[[ Records provided open ]]

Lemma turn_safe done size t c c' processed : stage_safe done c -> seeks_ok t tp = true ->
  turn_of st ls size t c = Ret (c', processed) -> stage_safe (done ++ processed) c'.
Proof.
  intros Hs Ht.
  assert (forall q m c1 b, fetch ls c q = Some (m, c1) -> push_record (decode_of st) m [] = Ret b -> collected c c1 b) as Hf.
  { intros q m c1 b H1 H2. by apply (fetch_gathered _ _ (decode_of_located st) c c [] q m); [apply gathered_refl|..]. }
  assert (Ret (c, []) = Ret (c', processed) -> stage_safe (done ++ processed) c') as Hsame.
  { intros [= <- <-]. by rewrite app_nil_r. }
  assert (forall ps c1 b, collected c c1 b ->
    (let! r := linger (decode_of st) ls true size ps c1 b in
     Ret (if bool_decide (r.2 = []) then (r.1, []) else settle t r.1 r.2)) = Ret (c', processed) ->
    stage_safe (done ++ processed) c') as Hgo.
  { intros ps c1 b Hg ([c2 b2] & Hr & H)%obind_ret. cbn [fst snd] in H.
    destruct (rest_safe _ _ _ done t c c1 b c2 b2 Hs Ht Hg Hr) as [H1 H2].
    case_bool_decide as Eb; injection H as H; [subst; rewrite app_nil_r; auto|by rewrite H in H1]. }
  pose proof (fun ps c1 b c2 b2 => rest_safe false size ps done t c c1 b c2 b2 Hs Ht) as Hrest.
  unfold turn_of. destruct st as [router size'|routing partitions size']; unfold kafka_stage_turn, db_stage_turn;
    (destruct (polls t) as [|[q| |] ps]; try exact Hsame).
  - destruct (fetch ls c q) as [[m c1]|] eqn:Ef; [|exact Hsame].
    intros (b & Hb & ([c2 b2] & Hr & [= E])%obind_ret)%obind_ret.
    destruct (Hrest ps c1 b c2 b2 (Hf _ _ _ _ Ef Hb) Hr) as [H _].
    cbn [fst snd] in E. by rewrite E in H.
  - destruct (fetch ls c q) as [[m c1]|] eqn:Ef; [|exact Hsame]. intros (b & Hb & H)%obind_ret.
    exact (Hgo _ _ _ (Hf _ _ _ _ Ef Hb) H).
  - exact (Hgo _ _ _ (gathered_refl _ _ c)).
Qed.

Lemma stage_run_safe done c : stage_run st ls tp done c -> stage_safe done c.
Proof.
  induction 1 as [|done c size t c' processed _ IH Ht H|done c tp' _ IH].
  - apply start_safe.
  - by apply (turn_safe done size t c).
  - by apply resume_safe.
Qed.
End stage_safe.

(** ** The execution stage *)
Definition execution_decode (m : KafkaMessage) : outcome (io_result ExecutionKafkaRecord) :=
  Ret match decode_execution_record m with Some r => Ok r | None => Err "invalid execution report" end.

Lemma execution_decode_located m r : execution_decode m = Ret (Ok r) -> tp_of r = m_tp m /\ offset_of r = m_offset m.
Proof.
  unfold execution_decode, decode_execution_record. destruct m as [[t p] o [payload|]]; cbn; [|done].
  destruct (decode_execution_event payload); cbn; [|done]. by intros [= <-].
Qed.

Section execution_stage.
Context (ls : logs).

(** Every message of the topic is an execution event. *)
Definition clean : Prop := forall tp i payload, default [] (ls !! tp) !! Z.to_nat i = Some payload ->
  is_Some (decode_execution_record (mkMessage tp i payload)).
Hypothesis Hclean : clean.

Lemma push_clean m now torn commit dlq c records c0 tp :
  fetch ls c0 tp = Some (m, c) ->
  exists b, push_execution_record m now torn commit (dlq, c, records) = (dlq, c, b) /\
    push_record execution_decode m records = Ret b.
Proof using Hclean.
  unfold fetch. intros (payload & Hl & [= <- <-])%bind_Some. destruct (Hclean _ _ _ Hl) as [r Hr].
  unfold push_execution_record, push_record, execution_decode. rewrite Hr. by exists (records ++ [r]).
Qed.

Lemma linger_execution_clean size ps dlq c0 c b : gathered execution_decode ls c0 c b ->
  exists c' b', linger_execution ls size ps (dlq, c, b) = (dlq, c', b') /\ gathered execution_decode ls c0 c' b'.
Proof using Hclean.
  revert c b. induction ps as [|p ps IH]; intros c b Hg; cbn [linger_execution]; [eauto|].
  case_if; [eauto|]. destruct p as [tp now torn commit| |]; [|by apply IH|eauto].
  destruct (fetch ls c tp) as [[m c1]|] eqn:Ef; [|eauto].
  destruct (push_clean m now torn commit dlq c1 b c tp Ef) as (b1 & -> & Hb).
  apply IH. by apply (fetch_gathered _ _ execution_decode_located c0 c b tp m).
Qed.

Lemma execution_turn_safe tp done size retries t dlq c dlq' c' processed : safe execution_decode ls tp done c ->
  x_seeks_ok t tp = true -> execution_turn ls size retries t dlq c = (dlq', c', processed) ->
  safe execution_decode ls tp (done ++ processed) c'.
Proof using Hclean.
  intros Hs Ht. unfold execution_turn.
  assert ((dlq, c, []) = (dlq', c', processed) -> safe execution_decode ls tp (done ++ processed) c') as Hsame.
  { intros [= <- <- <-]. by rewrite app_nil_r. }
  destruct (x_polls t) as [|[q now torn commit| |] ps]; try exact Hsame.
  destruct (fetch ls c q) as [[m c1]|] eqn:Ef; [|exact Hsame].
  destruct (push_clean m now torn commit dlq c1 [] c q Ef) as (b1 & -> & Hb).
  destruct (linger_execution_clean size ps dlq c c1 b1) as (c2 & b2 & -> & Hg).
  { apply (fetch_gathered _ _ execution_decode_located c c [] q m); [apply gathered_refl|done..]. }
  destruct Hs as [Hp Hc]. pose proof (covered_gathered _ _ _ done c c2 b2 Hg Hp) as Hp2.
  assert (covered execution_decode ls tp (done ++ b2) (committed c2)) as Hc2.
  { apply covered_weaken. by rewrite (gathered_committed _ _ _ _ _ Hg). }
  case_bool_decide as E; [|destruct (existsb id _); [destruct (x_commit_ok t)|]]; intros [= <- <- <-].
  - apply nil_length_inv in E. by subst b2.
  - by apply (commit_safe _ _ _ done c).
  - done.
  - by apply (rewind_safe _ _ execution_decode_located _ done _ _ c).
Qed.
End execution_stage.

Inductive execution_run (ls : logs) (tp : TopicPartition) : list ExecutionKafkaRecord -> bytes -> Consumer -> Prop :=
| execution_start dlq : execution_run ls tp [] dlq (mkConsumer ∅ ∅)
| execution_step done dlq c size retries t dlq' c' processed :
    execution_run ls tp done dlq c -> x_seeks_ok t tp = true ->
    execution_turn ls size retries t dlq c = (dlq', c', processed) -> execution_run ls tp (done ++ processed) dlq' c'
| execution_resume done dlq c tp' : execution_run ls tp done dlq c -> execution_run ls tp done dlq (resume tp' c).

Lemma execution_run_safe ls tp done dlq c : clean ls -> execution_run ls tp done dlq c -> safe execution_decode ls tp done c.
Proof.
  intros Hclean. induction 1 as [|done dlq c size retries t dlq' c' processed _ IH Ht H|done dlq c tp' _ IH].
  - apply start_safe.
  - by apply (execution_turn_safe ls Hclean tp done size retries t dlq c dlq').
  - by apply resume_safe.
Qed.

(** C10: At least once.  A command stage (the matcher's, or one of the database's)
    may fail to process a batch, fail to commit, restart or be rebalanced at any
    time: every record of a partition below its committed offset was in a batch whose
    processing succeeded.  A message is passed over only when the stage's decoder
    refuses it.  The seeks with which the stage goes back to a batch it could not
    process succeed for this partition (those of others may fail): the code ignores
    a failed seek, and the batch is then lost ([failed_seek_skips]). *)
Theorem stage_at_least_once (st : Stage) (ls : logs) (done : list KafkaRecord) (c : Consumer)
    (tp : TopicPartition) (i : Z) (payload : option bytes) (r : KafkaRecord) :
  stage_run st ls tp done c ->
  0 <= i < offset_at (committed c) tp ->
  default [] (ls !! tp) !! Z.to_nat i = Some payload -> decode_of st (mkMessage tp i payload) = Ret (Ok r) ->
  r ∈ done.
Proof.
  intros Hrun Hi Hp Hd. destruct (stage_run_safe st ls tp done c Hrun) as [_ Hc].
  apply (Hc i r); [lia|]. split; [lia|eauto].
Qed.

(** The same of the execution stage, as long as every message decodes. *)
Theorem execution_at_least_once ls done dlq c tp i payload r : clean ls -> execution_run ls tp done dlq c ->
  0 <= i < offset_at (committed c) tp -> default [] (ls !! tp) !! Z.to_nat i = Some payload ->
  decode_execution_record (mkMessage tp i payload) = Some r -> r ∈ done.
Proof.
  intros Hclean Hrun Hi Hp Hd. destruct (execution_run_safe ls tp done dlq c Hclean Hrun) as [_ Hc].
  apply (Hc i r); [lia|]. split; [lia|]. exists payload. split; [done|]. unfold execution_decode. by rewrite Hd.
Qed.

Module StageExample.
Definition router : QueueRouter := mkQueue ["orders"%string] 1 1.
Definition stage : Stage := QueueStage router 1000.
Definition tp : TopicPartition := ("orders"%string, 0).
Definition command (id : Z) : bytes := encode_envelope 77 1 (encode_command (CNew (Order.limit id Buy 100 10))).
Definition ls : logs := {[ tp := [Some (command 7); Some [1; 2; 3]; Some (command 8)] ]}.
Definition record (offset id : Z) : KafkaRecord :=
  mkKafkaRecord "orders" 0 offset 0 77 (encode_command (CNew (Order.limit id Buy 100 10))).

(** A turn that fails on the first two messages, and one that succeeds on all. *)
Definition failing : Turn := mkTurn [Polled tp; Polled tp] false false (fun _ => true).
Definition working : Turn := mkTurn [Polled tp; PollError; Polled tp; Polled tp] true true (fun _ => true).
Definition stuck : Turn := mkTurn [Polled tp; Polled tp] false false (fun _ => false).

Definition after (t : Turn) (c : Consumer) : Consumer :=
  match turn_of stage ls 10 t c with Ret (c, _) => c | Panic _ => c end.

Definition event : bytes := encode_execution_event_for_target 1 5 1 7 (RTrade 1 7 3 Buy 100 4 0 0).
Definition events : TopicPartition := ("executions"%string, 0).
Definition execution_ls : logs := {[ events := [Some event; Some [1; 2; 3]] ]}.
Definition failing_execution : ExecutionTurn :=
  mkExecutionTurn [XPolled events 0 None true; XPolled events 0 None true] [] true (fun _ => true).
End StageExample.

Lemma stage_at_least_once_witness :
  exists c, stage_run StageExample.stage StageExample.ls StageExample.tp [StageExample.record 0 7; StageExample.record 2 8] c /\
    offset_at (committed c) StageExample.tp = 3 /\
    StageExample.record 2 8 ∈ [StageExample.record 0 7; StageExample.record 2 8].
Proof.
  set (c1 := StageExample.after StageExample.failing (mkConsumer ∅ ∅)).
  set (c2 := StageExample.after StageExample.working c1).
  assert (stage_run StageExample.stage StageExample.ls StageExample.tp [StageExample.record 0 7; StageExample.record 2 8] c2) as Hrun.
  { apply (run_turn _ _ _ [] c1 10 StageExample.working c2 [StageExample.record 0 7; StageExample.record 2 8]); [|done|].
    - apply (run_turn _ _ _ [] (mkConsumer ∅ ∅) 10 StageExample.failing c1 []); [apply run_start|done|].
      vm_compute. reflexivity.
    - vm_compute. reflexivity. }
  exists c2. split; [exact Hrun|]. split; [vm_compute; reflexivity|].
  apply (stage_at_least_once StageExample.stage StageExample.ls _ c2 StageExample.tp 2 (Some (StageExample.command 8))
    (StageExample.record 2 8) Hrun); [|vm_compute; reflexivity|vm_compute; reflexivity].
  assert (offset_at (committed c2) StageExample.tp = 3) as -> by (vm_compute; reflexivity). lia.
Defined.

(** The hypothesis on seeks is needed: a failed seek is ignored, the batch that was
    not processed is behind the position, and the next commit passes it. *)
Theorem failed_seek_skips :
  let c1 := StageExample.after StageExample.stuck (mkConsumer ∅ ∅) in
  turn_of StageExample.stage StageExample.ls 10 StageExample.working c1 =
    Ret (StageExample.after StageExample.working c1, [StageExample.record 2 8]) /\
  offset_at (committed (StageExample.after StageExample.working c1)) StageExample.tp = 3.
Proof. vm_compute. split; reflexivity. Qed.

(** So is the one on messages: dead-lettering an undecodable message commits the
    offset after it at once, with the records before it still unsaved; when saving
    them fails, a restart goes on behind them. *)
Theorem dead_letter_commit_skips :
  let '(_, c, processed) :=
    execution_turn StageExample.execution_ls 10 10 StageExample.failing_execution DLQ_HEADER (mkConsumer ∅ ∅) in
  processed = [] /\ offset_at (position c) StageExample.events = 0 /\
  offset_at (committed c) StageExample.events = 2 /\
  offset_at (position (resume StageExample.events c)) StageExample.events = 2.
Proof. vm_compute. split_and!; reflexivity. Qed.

[[ Records provided closed ]]
[[ Records provided open ]]

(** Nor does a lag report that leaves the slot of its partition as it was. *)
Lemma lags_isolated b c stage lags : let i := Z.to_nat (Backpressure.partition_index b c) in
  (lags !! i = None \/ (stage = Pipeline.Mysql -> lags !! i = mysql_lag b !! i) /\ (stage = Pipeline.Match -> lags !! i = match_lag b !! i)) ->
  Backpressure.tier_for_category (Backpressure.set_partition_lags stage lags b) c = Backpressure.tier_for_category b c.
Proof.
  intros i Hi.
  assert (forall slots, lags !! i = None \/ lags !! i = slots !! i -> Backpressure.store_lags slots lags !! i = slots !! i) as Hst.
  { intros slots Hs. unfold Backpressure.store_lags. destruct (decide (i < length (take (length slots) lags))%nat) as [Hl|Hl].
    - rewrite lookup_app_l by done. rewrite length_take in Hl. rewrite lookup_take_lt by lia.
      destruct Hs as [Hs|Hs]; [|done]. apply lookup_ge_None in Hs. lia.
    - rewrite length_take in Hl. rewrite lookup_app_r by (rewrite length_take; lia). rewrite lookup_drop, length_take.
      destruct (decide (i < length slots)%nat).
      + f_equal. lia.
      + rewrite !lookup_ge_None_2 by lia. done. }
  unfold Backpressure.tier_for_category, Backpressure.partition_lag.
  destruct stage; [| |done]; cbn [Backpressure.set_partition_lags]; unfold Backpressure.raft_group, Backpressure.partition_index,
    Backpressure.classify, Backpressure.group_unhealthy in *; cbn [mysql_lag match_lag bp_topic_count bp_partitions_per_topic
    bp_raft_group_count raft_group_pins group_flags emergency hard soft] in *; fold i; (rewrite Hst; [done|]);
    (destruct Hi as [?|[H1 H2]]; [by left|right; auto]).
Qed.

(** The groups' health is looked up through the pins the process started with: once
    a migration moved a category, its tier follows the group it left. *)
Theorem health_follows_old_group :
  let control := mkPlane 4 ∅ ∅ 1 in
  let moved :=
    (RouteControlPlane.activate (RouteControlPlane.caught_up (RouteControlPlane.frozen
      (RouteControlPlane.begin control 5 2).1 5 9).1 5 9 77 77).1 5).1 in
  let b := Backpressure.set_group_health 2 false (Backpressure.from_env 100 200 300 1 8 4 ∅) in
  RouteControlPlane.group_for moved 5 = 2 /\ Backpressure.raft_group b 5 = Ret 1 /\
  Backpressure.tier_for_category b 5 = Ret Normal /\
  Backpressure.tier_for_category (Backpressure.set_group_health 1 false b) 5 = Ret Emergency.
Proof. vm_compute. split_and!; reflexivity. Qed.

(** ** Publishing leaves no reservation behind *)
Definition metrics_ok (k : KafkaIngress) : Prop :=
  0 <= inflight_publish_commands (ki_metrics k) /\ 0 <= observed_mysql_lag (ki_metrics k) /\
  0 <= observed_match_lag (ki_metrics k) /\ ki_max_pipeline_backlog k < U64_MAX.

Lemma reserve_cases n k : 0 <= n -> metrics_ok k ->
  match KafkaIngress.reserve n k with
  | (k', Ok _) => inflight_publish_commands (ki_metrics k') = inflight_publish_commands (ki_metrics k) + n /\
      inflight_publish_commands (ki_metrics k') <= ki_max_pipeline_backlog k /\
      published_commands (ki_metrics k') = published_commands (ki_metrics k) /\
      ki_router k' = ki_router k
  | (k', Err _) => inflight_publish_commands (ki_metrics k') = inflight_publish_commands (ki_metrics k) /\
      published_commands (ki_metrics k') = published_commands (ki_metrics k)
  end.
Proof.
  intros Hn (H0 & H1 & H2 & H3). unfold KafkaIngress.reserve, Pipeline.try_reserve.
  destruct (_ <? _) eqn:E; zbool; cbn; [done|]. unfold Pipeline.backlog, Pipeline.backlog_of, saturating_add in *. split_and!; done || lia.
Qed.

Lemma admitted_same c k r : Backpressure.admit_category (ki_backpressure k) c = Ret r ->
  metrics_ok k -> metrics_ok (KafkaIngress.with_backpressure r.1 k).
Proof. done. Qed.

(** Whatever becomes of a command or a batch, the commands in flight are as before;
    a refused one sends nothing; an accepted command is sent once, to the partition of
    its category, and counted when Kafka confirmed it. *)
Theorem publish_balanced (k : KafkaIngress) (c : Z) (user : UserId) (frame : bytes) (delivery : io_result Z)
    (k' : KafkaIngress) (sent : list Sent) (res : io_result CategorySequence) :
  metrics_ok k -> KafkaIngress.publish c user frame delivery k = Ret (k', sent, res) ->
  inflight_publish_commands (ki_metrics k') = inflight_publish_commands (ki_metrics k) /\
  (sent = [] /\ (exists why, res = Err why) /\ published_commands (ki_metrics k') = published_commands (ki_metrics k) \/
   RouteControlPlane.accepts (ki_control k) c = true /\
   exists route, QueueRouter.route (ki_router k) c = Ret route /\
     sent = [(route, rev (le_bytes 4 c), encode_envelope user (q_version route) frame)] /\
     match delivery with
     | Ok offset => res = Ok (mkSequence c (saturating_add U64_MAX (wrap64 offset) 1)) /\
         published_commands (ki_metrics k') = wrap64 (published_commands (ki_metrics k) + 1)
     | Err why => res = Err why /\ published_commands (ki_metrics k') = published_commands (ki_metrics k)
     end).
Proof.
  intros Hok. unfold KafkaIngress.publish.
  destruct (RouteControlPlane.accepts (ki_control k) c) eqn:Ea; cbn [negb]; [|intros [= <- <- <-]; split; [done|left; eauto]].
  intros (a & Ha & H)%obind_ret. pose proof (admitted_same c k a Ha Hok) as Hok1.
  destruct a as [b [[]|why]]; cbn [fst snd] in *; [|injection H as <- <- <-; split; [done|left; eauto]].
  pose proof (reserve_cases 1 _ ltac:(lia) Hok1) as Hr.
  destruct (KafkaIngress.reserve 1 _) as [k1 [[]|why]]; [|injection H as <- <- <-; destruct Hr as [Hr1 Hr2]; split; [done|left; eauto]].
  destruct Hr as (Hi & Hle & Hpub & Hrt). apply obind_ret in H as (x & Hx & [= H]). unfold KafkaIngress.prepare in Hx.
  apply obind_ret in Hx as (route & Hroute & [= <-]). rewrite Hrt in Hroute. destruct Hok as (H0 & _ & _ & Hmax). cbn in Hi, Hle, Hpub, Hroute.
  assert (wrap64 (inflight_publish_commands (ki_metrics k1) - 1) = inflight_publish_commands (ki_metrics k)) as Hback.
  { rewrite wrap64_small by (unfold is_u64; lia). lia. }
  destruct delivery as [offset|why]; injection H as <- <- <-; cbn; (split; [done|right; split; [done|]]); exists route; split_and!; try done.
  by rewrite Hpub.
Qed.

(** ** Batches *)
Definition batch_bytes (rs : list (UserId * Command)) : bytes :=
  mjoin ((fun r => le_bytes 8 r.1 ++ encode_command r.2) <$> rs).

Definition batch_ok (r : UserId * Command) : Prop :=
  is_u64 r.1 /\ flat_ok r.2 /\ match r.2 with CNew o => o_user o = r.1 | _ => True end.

[[ Records provided closed ]]
[[ Records provided open ]]

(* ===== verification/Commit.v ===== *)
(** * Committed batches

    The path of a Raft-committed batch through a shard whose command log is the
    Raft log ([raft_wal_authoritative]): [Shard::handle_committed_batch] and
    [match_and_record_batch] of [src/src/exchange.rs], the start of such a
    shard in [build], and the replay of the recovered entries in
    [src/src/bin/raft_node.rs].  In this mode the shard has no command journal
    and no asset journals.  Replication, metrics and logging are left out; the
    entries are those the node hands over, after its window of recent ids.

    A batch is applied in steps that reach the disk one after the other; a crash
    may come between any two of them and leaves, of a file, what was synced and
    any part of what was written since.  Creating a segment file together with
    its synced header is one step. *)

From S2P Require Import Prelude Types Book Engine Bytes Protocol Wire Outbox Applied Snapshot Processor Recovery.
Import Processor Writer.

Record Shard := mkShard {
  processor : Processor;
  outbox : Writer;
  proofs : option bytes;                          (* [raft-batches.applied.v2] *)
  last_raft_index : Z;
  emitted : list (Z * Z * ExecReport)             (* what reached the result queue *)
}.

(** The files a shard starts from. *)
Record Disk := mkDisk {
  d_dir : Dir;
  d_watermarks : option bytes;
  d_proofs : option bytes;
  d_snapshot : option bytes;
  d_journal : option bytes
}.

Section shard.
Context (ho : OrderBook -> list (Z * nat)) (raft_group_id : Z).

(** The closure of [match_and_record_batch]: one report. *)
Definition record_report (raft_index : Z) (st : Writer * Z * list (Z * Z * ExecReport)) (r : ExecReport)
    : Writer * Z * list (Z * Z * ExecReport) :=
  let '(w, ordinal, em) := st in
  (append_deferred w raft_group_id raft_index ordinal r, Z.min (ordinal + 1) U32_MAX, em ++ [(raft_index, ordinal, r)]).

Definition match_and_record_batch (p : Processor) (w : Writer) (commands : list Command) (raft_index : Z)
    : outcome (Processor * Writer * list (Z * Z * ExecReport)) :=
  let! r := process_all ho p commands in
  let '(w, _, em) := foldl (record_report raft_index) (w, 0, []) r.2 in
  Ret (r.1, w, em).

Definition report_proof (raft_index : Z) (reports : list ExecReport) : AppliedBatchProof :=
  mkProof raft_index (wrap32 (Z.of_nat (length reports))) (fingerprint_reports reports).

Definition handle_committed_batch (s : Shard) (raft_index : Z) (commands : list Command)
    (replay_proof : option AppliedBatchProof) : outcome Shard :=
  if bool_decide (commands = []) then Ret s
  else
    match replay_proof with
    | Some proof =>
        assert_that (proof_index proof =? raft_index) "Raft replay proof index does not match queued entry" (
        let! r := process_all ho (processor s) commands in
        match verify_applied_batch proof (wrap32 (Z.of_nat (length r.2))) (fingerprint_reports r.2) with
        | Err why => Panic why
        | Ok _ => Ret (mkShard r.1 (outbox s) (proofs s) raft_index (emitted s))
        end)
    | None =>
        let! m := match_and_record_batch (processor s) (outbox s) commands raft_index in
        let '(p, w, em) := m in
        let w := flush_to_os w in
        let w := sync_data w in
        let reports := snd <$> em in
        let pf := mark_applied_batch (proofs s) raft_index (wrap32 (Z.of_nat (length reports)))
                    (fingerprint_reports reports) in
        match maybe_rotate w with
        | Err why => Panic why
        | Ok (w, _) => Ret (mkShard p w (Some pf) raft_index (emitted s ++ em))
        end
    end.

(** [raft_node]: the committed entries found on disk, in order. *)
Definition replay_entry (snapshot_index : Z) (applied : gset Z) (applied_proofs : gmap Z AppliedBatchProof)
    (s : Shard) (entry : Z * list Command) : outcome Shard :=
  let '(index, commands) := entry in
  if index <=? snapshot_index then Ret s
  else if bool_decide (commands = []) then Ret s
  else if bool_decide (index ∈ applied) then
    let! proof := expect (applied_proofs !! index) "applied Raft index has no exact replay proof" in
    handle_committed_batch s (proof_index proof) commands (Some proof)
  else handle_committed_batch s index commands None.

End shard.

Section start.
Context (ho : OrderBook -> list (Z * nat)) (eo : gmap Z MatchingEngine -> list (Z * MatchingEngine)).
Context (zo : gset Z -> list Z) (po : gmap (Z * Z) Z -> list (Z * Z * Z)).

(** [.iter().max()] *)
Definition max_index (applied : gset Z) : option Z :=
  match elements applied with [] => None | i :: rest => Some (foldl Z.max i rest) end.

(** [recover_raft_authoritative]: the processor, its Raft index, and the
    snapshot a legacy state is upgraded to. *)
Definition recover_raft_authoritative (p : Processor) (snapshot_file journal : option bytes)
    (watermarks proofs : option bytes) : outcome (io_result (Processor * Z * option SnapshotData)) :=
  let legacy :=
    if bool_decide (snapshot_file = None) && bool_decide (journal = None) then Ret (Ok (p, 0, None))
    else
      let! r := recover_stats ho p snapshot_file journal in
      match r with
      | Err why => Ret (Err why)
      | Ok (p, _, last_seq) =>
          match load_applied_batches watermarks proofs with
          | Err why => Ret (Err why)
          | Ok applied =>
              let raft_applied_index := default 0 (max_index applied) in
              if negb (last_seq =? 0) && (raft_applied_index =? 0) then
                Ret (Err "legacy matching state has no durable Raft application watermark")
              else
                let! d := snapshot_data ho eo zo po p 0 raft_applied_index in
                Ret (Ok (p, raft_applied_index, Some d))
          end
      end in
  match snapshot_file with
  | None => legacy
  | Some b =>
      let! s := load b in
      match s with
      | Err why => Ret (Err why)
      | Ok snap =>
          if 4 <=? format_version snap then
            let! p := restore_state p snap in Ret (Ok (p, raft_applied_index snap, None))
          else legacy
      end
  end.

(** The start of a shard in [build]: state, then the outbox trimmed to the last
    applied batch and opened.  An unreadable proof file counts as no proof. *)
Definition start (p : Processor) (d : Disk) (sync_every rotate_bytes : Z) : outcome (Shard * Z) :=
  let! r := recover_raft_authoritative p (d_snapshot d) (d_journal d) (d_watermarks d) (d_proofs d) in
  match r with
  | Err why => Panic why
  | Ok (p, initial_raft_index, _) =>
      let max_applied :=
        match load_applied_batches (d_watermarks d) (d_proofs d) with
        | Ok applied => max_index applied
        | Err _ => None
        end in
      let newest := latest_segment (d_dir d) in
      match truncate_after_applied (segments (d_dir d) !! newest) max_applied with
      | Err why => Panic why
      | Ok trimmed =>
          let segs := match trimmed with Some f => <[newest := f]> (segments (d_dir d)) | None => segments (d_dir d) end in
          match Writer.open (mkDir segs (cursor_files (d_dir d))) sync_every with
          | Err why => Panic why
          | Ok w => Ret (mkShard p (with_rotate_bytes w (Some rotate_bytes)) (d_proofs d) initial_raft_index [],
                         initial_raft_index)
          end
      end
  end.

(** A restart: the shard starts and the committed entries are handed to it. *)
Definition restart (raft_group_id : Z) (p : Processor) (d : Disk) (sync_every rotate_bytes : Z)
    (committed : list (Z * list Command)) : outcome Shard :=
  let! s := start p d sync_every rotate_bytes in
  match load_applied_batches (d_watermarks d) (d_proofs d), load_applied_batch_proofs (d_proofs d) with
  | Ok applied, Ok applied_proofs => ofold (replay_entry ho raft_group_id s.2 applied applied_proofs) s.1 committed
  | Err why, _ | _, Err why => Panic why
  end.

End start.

[[ Records provided closed ]]

Take from the listing above each line in which the string "QueueRouter" is found.

# Problem solution:
Definition router : QueueRouter := mkQueue ["orders"%string] 1 1.
   exists route, QueueRouter.route (ki_router k) c = Ret route /\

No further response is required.